• [TASK DATA]
(** * Student grouping tool (tut_01/main.py): model and verified properties

    The development follows the four stages of [main.py]:
    - [split_by_branch]       (Branch Classifier),
    - [uniform_distribution]  (Uniform Distributor),
    - [mixed_distribution]    (Mixed Distributor),
    - [generate_summary]      (Summary Reporter).

    Python dictionaries keep insertion order and the code depends on it, so
    a dictionary is an association list with unique keys.  Python integers
    are [Z]; [divmod] is floor division, which is [Z.div]/[Z.modulo].
    Exceptions are values of [exn]; a function that may raise returns a
    [result].  Files written to a directory are modelled by the list of
    row lists that is written, in file order; the directories themselves
    are state that a run of [main] reads and leaves changed.

    Text is [string], a character being one of 256 codes.  Python
    compares characters of the whole Unicode range: [\d] matches the
    decimal digits of every script, and [int] reads them.  The two classes
    the model tests, [[0-9]] and [[A-Za-z]], are what the patterns of the
    program match in ASCII text, so every statement that depends on which
    characters the pattern [\d] takes is made for ASCII text ([isascii]). *)

From Stdlib Require Import ZArith Lia Ascii String DecimalString DecimalNat.
From stdpp Require Import base tactics option list strings sorting.

Local Open Scope Z_scope.
Local Open Scope list_scope.

(** ** Exceptions and results *)

Inductive exn : Type :=
| ZeroDivisionError
| ValueError
| IndexError
| KeyError.

(** [Diverged] is not a Python outcome: it is what a bounded loop of the
    model answers when its bound is used up.  The theorems show it never
    happens. *)
Inductive result (A : Type) : Type :=
| Ok (a : A)
| Raise (e : exn)
| Diverged.

Arguments Ok {A} a.
Arguments Raise {A} e.
Arguments Diverged {A}.

#[global] Instance result_ret : MRet result := fun A a => Ok a.

#[global] Instance result_bind : MBind result := fun A B k m =>
  match m with
  | Ok a => k a
  | Raise e => Raise e
  | Diverged => Diverged
  end.

(** ** Insertion-ordered dictionaries *)

Module Dict.

Definition t (V : Type) : Type := list (string * V).

Definition keys {V} (d : t V) : list string := d.*1.
Definition values {V} (d : t V) : list V := d.*2.

(** A Python [dict] holds each key once. *)
Definition wf {V} (d : t V) : Prop := NoDup (keys d).

Fixpoint get {V} (k : string) (d : t V) : option V :=
  match d with
  | [] => None
  | (k', v) :: d' => if String.eqb k k' then Some v else get k d'
  end.

(** [d[k] = v]: an existing key keeps its position, a new one goes last. *)
Fixpoint set {V} (k : string) (v : V) (d : t V) : t V :=
  match d with
  | [] => [(k, v)]
  | (k', v') :: d' =>
      if String.eqb k k' then (k', v) :: d' else (k', v') :: set k v d'
  end.

(** [del d[k]] *)
Fixpoint del {V} (k : string) (d : t V) : t V :=
  match d with
  | [] => []
  | (k', v') :: d' =>
      if String.eqb k k' then d' else (k', v') :: del k d'
  end.

(** [dict(items)] *)
Definition of_items {V} (items : list (string * V)) : t V :=
  fold_left (fun d kv => set kv.1 kv.2 d) items [].
(** The program of [main.go] only makes GLFW calls and [gl.Init], and leaves
    the GL objects, vertex attributes and error flag as they were. *)
Theorem main_go_glfw_only env fuel s :
  exists ext, st_trace (res_state (MainGo.main env fuel s)) = st_trace s ++ ext /\
    forallb glfw_call ext = true /\
    st_next (res_state (MainGo.main env fuel s)) = st_next s /\
    st_objs (res_state (MainGo.main env fuel s)) = st_objs s /\
    st_attribs (res_state (MainGo.main env fuel s)) = st_attribs s /\
    st_error (res_state (MainGo.main env fuel s)) = st_error s.
Proof.
  assert (H : relM glfw_only (MainGo.main env fuel)).
  { unfold MainGo.main, MainGo.main_body, glfw_init, glfw_terminate, glfw_window_hint,
      glfw_create_window, make_context_current, gl_init.
    repeat glfw_step. apply main_go_loop_glfw. }
  destruct (H s) as ((e & T & F) & N & O & A & E). exists e. repeat split; assumption.
Qed.

(** When the window reports closing at the [N]-th test (and [N] is below the
    fuel), the loop of the earlier program runs [N] frames of [ShouldClose],
    [Clear(COLOR_BUFFER_BIT)], [SwapBuffers] and [PollEvents], tests
    [ShouldClose] once more and returns, creating no GL object. *)
Theorem clear_screen_frames env N fuel s :
  (N < fuel)%nat ->
  (forall k, (k < N)%nat -> env_should_close env (st_nclose s + k) = false) ->
  env_should_close env (st_nclose s + N) = true ->
  exists s',
    ClearScreen.render_loop env fuel s = Done tt s' /\
    st_trace s' = st_trace s ++ concat (repeat clear_frame_calls N) ++ [CShouldClose] /\
    st_next s' = st_next s /\ st_objs s' = st_objs s /\ st_attribs s' = st_attribs s /\
    st_ntime s' = st_ntime s.
Proof.
  revert fuel s. induction N as [|N IH]; intros fuel s Hf Hopen Hclose.
  - destruct fuel as [|fuel]; [lia|].
    rewrite Nat.add_0_r in Hclose.
    cbn. rewrite Hclose. eexists; split; [reflexivity|]. cbn. auto.
  - destruct fuel as [|fuel]; [lia|].
    assert (H0 := Hopen 0%nat ltac:(lia)). rewrite Nat.add_0_r in H0.
    cbn. rewrite H0. cbn.
    match goal with |- exists s', ClearScreen.render_loop _ _ ?st = _ /\ _ =>
      destruct (IH fuel st) as (s' & E & T & Nx & O & A & Ti) end.
    + lia.
    + intros k Hk. cbn. replace (S (st_nclose s + k)) with (st_nclose s + S k)%nat by lia.
      apply Hopen. lia.
    + cbn. replace (S (st_nclose s + N)) with (st_nclose s + S N)%nat by lia. exact Hclose.
    + exists s'. split; [exact E|]. rewrite T, Nx, O, A, Ti. cbn.
      rewrite <- !app_assoc. auto.
Qed.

• [TASK DIRECTIONS] Scan the records above, then copy out each line that mentions "every".

• [RESPONSE TO THE TASK]
    decimal digits of every script, and [int] reads them.  The two classes
    program match in ASCII text, so every statement that depends on which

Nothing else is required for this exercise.